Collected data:

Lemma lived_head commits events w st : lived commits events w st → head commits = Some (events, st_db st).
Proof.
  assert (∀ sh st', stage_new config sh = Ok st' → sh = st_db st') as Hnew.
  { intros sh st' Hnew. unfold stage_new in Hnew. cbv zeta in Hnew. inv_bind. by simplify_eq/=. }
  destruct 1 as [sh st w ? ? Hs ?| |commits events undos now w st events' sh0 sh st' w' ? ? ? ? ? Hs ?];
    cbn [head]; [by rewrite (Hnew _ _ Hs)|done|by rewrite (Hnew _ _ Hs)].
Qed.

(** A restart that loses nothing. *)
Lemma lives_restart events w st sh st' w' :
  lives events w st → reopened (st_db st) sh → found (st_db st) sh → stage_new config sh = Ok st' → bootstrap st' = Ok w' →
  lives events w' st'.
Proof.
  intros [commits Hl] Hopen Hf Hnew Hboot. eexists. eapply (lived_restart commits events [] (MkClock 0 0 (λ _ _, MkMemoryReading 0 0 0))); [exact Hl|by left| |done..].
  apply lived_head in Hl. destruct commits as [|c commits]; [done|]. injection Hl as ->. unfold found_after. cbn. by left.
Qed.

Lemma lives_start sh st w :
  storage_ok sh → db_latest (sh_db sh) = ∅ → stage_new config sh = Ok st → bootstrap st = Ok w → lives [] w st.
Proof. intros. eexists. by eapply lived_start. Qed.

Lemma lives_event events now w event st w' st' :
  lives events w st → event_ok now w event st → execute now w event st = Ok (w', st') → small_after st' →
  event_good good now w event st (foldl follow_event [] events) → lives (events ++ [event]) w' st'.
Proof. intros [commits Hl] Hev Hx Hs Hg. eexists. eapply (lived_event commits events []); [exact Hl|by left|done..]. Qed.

* [What is needed]:
Report all lines of the data above that include the string "exact".

* [Output of the task]:
  intros [commits Hl] Hopen Hf Hnew Hboot. eexists. eapply (lived_restart commits events [] (MkClock 0 0 (λ _ _, MkMemoryReading 0 0 0))); [exact Hl|by left| |done..].
Proof. intros [commits Hl] Hev Hx Hs Hg. eexists. eapply (lived_event commits events []); [exact Hl|by left|done..]. Qed.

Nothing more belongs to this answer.